Exercise prompt -
In the entries below, count the lines that hold the string "TaskManager" and state only that count.

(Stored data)
------

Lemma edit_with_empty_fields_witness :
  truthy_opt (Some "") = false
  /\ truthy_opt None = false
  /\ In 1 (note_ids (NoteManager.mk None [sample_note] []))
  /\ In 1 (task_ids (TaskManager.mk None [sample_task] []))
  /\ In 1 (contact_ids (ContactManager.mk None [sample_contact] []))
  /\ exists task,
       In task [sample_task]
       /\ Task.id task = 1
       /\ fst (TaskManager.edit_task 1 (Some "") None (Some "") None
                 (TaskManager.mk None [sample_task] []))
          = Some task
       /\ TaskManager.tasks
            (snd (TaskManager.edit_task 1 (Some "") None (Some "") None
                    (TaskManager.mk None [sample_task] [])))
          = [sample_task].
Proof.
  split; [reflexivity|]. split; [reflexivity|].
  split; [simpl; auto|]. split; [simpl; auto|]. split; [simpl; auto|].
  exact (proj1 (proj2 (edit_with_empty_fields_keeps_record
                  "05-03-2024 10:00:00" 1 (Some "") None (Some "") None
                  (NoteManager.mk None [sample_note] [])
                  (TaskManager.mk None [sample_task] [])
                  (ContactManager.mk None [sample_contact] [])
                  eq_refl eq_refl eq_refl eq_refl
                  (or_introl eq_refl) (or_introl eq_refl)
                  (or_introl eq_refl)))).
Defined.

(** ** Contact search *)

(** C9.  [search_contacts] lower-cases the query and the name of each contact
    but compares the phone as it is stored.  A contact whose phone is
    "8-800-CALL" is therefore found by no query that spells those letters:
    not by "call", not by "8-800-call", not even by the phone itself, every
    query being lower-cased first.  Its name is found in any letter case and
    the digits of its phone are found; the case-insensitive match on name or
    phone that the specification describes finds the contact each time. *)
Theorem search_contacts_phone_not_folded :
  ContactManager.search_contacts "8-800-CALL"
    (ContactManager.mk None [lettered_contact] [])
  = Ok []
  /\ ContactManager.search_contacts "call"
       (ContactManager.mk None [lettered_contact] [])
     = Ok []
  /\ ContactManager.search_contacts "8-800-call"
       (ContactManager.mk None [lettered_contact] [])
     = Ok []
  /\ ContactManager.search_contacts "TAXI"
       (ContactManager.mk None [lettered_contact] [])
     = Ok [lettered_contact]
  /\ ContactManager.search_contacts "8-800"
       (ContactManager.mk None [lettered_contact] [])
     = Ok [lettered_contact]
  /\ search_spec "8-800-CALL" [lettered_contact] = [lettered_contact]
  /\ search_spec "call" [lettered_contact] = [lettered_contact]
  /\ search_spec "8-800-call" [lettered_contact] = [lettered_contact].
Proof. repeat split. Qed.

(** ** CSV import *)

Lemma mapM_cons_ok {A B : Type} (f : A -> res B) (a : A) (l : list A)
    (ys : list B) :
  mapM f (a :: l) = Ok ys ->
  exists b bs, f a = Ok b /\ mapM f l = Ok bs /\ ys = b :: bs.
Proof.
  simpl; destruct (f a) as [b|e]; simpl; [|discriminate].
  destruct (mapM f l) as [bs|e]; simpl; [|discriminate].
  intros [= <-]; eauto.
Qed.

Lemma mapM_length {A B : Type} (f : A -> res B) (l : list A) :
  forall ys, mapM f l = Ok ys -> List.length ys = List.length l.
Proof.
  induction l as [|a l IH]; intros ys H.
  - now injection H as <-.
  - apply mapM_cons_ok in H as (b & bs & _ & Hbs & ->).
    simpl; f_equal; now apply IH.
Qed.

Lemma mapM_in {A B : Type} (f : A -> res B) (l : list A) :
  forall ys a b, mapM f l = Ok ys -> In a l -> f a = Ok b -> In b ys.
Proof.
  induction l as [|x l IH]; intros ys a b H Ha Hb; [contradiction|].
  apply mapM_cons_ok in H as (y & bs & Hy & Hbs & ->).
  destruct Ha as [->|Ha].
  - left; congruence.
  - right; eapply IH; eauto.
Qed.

------

Solution for this problem -
7